Correct credit insurance

In [266]:
def extract_insurance(date_str: str, path: str) -> pd.DataFrame:
    """
    Extracts insurance data for a specific date from a CSV file.

    Parameters:
    - date_str (str): The date string in the format 'YYYY-MM-DD'.
    - path (str): The path to the folder containing the CSV files.

    Returns:
    - pd.DataFrame: A DataFrame containing insurance data extracted for the specified date.
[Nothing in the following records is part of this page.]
(* ===== verification/GatewayCtl.v ===== *)
(** * The Gateway controller (internal/controller/gateway_controller.go)

    One reconciliation of a Gateway: what is read, the Envoy and the tunnel that
    are provisioned, and the status reported. An object is applied by
    [controllerutil.CreateOrUpdate], which runs the given function on the object
    the API server holds, or on a new one; the request carries both, and is
    answered by the object as applied. *)
From S2P Require Import Prelude GatewayAPI Samples Effects Helpers Access Refs Routes Envoy Listeners Hosts Model API Tunnel EnvoyAPI XdsRoutes Xds TunnelApi TunnelCtl Address Bootstrap GatewayLoad GatewayStatus EnvoyDeploy.

Definition retryXDSAddress : Z := seconds 30.
Definition errNotControlled := "exists and is not controlled by this Gateway".

(** ** Requests *)

Inductive GatewayE : Type → Type :=
  | Reads (R : Type) (e : LoadE R) : GatewayE R
  | GetGateway (key : NamespacedName) : GatewayE (Gateway + Err)
  | ResolveXDS : GatewayE (Address + Err)
  | ApplyDeployment (obj : Deployment) (mutate : Deployment → Deployment + ApplyErr) : GatewayE (Deployment + ApplyErr)
  | ApplyService (obj : Service) (mutate : Service → Service + ApplyErr) : GatewayE (Service + ApplyErr)
  | ApplyTunnel (obj : CloudflareTunnel) (mutate : CloudflareTunnel → CloudflareTunnel + ApplyErr)
      : GatewayE (CloudflareTunnel + ApplyErr)
  | PatchGatewayStatus (original updated : Gateway) : GatewayE (option Err)
  | StatusPanic : GatewayE Empty_set.

Definition reads {A} (p : prog LoadE A) : prog GatewayE A := lift Reads p.

Definition emptyDeployment (ns name : string) : Deployment :=
  {| dep_ObjectMeta := newObjectMeta ns name; dep_Replicas := None; dep_Selector := None;
     dep_Template := emptyPodTemplate; dep_AvailableReplicas := 0 |}.
Lemma http_winner c host :
  winning listeners tcpHostnames host c → cm_http c = true →
  let l := cm_listener c in l_Protocol l = HTTPProtocolType ∧ l_Valid l = true ∧
  ∃ i, listeners !! i = Some l ∧ bestHTTP i l host.
Proof.
  intros ((Hl & Hv & Hm) & Hmatch & Hmost & Hfirst) Hhttp l.
  destruct Hm as [(_ & _ & Hp & Hh)%httpClaim_Some|(? & _)%tcpClaim_Some]; [|congruence].
  split_and!; [done..|]. apply list_elem_of_lookup in Hl as [i Hi]. exists i. split; [done|].
  assert (patternOf m i = cm_host c) as Hpat
    by (unfold m; rewrite (patternOf_listener gw routes refs schema i _ Hi), Hh; done).
  split; [rewrite Hpat; apply covers_spec; by right|].
  intros j l' Hj Hv' Hp' Hc. destruct (covers_pattern j l' host Hj Hc) as [Hnone|(h & Hh' & Hpj & Hmj)].
  - unfold m. rewrite (patternOf_listener gw routes refs schema j l' Hj), Hnone. simpl. split; [apply covers_spec; by left|].
    intros Heq. fold m in Heq. rewrite Hpat in Heq. destruct (listener_schema gw refs schema i _ Hi) as (_ & Hs & _).
    congruence.
  - pose proof (httpClaim_claimed l' h (list_elem_of_lookup_2 _ _ _ Hj) Hv' Hp' Hh') as Hclaim.
    rewrite Hpj, Hpat. split; [apply covers_spec; right; exact (Hmost _ Hclaim Hmj)|].
    intros ->. destruct (Hfirst _ Hclaim eq_refl) as [[_ ?]|[_ ?]]; done.
Qed.

(** The best HTTP listener is the one that owns the host on its port. *)
Lemma bestHTTP_owner i l host :
  listeners !! i = Some l → l_Valid l = true → l_Protocol l = HTTPProtocolType → bestHTTP i l host →
  owningListener m (ids (l_Port l)) host = Some i.
Proof.
  intros Hl Hv Hp [Hc Hbest]. assert (i ∈ ids (l_Port l)) as Hi by (apply elem_of_onPort; exists l; by rewrite Hp).
  apply (owner_is gw routes refs schema); [done|done|]. intros j Hj Hcj.
  pose proof Hj as (l' & Hl' & Hv' & _ & Hport)%elem_of_onPort.
  apply (Hbest j l' Hl' Hv'); [|done]. by rewrite (onPort_protocol gw routes refs schema _ i j l l' Hi Hj Hl Hl').
Qed.

Lemma tls_winner c host :
  winning listeners tcpHostnames host c → cm_http c = false → l_Protocol (cm_listener c) = TLSProtocolType →
  ∃ i, listeners !! i = Some (cm_listener c) ∧ owningListener m (ids (l_Port (cm_listener c))) host = Some i.
Proof.
  intros ((Hl & Hv & Hm) & Hmatch & Hmost & _) Hhttp Hp. set (l := cm_listener c) in *.
  destruct Hm as [(? & _)%httpClaim_Some|(_ & _ & Hh & Hne)%tcpClaim_Some]; [congruence|].
  unfold tcpHost in Hh. fold l in Hh. rewrite Hp in Hh. simpl in Hh.
  assert (l_Hostname l = Some (cm_host c)) as Hhost by (destruct (l_Hostname l); simpl in Hh; congruence).
  apply list_elem_of_lookup in Hl as [i Hi]. exists i. split; [done|].
  assert (patternOf m i = cm_host c) as Hpat
    by (unfold m; rewrite (patternOf_listener gw routes refs schema i _ Hi), Hhost; done).
  assert (i ∈ ids (l_Port l)) as Hin by (apply elem_of_onPort; exists l; by rewrite Hp).
  apply (owner_is gw routes refs schema); [done|fold m; rewrite Hpat; apply covers_spec; by right|].
  intros j Hj Hcj. pose proof Hj as (l' & Hl' & Hv' & _)%elem_of_onPort.
  destruct (covers_pattern j l' host Hl' Hcj) as [Hnone|(h & Hh' & Hpj & Hmj)].
  - rewrite (patternOf_listener gw routes refs schema j l' Hl'), Hnone. apply covers_spec. by left.
  - fold m. rewrite Hpj, Hpat. apply covers_spec. right.
    apply (Hmost {| cm_http := false; cm_host := h; cm_listener := l' |}); [|done].
    apply tlsClaim_claimed; [by eapply list_elem_of_lookup_2|done| |done|].
    + by rewrite (onPort_protocol gw routes refs schema _ i j l l' Hin Hj Hi Hl').
    + destruct (listener_schema gw refs schema j l' Hl') as (? & _). congruence.
Qed.

(** The listener of the catch-all. *)
Lemma anyHost_best l host :
  List.find anyHost (validByPort listeners) = Some l →
  (∀ d, claimed listeners tcpHostnames d → matchesHost (cm_host d) host = false) →
  l_Protocol l = HTTPProtocolType ∧ l_Valid l = true ∧ ∃ i, listeners !! i = Some l ∧ bestHTTP i l host.
Proof.
  intros (k & Hk & [Hp Hnone]%andb_true_iff & Hfirst)%first_index Hnorule. str_simpl.
  apply bool_decide_eq_true in Hnone.
  assert (∀ x, x ∈ validByPort listeners ↔ x ∈ listeners ∧ l_Valid x = true) as Hvp.
  { intros x. unfold validByPort. rewrite elem_of_sort_by, list_elem_of_filter. tauto. }
  pose proof (list_elem_of_lookup_2 _ _ _ Hk) as [Hl Hv]%Hvp. split_and!; [done..|].
  apply list_elem_of_lookup in Hl as [i Hi]. exists i. split; [done|].
  assert (patternOf m i = "*") as Hpat
    by (unfold m; rewrite (patternOf_listener gw routes refs schema i _ Hi), Hnone; done).
  split; [rewrite Hpat; apply covers_spec; by left|].
  intros j l' Hj Hv' Hp' Hc. destruct (covers_pattern j l' host Hj Hc) as [Hn'|(h & Hh' & Hpj & Hmj)].
  2:{ pose proof (httpClaim_claimed l' h (list_elem_of_lookup_2 _ _ _ Hj) Hv' Hp' Hh') as Hclaim.
      specialize (Hnorule _ Hclaim). simpl in Hnorule. congruence. }
  assert (patternOf m j = "*") as Hpatj
    by (unfold m; rewrite (patternOf_listener gw routes refs schema j _ Hj), Hn'; done).
  split; [rewrite Hpatj; apply covers_spec; by left|]. intros _.
  assert (l' ∈ validByPort listeners) as Hin by (apply Hvp; split; [by eapply list_elem_of_lookup_2|done]).
  apply list_elem_of_lookup in Hin as [k' Hk'].
  destruct (decide (k' < k)) as [Hlt|Hge].
  { specialize (Hfirst k' l' Hlt Hk'). unfold anyHost in Hfirst. rewrite Hp', Hn' in Hfirst. done. }
  destruct (decide (k' = k)) as [->|Hne]; [assert (l' = l) as -> by congruence; lia|].
  apply Z.compare_le_iff. apply (StronglySorted_lookup (cmp_le (cmp_on l_Port Z.compare)) (validByPort listeners) k k' l l');
    [apply (sort_by_sorted (cmp_on l_Port Z.compare))|done|done|lia].
Qed.

(** Where the rule of a request leads. *)
Definition overHTTP (rule : CloudflareTunnelConfigIngress) (host : string) (i : nat) (l : Listener) : Prop :=
  l_Protocol l = HTTPProtocolType ∧ in_Service rule = envoyURL "http" envoyHost (l_Port l) ∧
  bestHTTP i l host ∧ httpPath i l host.

Definition overTLS (rule : CloudflareTunnelConfigIngress) (host : string) (i : nat) (l : Listener) : Prop :=
  l_Protocol l = TLSProtocolType ∧ in_Service rule = envoyURL "tcp" envoyHost (l_Port l) ∧ tlsPath i l host.

Definition overStream (rule : CloudflareTunnelConfigIngress) (host : string) (i : nat) (l : Listener) : Prop :=
  l_Protocol l = TCPProtocolType ∧ in_Service rule = envoyURL "tcp" envoyHost (l_Port l) ∧
  (∃ h, tcpHostnames !! l_Name l = Some h ∧ matchesHost h host = true) ∧ tcpPath i l.

Lemma winner_path c host :
  winning listeners tcpHostnames host c →
  ∃ i l, listeners !! i = Some l ∧ l_Valid l = true ∧
    (overHTTP (claimRule envoyHost c) host i l ∨ overTLS (claimRule envoyHost c) host i l ∨
     overStream (claimRule envoyHost c) host i l).
Proof.
  intros Hw. pose proof Hw as ((Hl & Hv & Hm) & Hmatch & _). destruct (cm_http c) eqn:Eh.
  - destruct (http_winner c host Hw Eh) as (Hp & _ & i & Hi & Hbest). exists i, (cm_listener c).
    split_and!; [done..|]. left. split_and!; [done|by unfold claimRule; rewrite Eh|done|].
    apply http_path; [done..|]. by apply bestHTTP_owner.
  - pose proof Hm as [(? & _)%httpClaim_Some|(_ & _ & Hh & Hne)%tcpClaim_Some]; [congruence|].
    unfold tcpHost in Hh. destruct (str_eqb (l_Protocol (cm_listener c)) TLSProtocolType) eqn:E1; str_simpl.
    + destruct (tls_winner c host Hw Eh E1) as (i & Hi & Ho). exists i, (cm_listener c).
      split_and!; [done..|]. right. left. split_and!; [done|by unfold claimRule; rewrite Eh|]. by apply tls_path.
    + destruct (str_eqb (l_Protocol (cm_listener c)) TCPProtocolType) eqn:E2; str_simpl; [|done].
      apply list_elem_of_lookup in Hl as [i Hi]. exists i, (cm_listener c). split_and!; [done..|]. right. right.
      split_and!; [done|by unfold claimRule; rewrite Eh| |by apply tcp_path].
      exists (cm_host c). split; [|done]. destruct (tcpHostnames !! _); simpl in Hh; congruence.
Qed.

Lemma ingress_path handwritten host deploy bootstrap :
  ruleFor host (keptHandwritten handwritten) = None →
  ∃ rule, ruleFor host (TunnelIngress handwritten listeners tcpHostnames envoyHost) = Some rule ∧
    ((in_Service rule = notFoundService ∧
      ∀ i l, listeners !! i = Some l → l_Valid l = true → l_Protocol l = HTTPProtocolType →
        ¬ covers (patternOf m i) host) ∨
     ∃ i l, listeners !! i = Some l ∧ l_Valid l = true ∧
       (overHTTP rule host i l ∨ overTLS rule host i l ∨ overStream rule host i l)) ∧
    svc_Selector envoyService ⊆ pt_Labels (dep_Template (mutateEnvoyDeployment gw settings bootstrap deploy)).
Proof.
  intros Hkept. rewrite TunnelIngress_eq. unfold ruleFor in *. rewrite find_app_None by done.
  assert (svc_Selector envoyService ⊆ pt_Labels (dep_Template (mutateEnvoyDeployment gw settings bootstrap deploy))) as Hsel.
  { unfold envoyService, mutateEnvoyService, mutateEnvoyDeployment. pose proof (infrastructure_labels gw) as Hi.
    destruct (infrastructureMeta gw) as [labels annotations]. simpl in *. unfold mergeOwned.
    etrans; [apply SelectorLabels_Labels|]. etrans; [exact Hi|apply map_union_subseteq_l]. }
  destruct (List.find (admits host) (generated listeners tcpHostnames envoyHost)) as [rule|] eqn:Eg.
  - rewrite (find_app_Some _ _ _ _ Eg). exists rule. split_and!; [done| |done]. right.
    destruct (generated_rule listeners tcpHostnames envoyHost host listeners_named rule Eg) as (c & -> & Hw).
    by apply winner_path.
  - rewrite find_app_None by done. simpl.
    pose proof (generated_none listeners tcpHostnames envoyHost host listeners_named Eg) as Hnone.
    eexists. split_and!; [done| |done]. simpl. unfold tunnelCatchAll. rewrite catchAllOf_eq.
    destruct (List.find anyHost (validByPort listeners)) as [l|] eqn:Ea.
    + destruct (anyHost_best l host Ea Hnone) as (Hp & Hv & i & Hi & Hbest). right. exists i, l.
      split_and!; [done..|]. left. split_and!; [done..|]. apply http_path; [done..|]. by apply bestHTTP_owner.
    + left. split; [done|]. intros i l Hl Hv Hp Hc.
      destruct (covers_pattern i l host Hl Hc) as [Hn|(h & Hh & _ & Hm)].
      * assert (anyHost l = false) as Hf.
        { apply (find_None _ _ Ea). unfold validByPort. rewrite elem_of_sort_by, list_elem_of_filter.
          split; [done|by eapply list_elem_of_lookup_2]. }
        unfold anyHost in Hf. by rewrite Hp, Hn in Hf.
      * pose proof (httpClaim_claimed l h (list_elem_of_lookup_2 _ _ _ Hl) Hv Hp Hh) as Hclaim.
        specialize (Hnone _ Hclaim). simpl in Hnone. congruence.
Qed.
End path.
    This function extracts insurance data for a specific date from a CSV file located in the specified folder.
    It first converts the input date string to 'YYYY-MM' format to match the CSV file naming convention.
    Then, it searches for a CSV file with a filename containing the formatted date string.
    The insurance data is read from the CSV file into a DataFrame, and only the 'long_credit_account' and
    'credit_limit' columns are selected.

    Example:
    >>> extract_insurance('2024-04-09', '/path/to/folder')
    DataFrame with insurance data for the specified date
    """
    date_yyyy_mm = datetime.datetime.strptime(date_str, '%Y-%m-%d').strftime('%Y-%m')
    file_path_insurance = glob.glob(path + "/*" + date_yyyy_mm + "*")[0]
    df_insurance = pd.read_csv(file_path_insurance, dtype={'credit_limit': np.int64})
    df_insurance = df_insurance[['long_credit_account', 'credit_limit']]
    return df_insurance

In [267]:
def adjust_credit_insurance(df: pd.DataFrame, date_str: str, path_insurace_adjustment: str) -> pd.DataFrame:
    """
    Adjusts credit insurance values in the DataFrame based on insurance data for a specific date.

    Parameters:
    - df (pd.DataFrame): The DataFrame containing credit insurance values to be adjusted.
    - date_str (str): The date string in the format 'YYYY-MM-DD'.
    - path_insurace_adjustment (str): The path to the folder containing insurance adjustment data.

    Returns:
    - pd.DataFrame: A DataFrame with adjusted credit insurance values.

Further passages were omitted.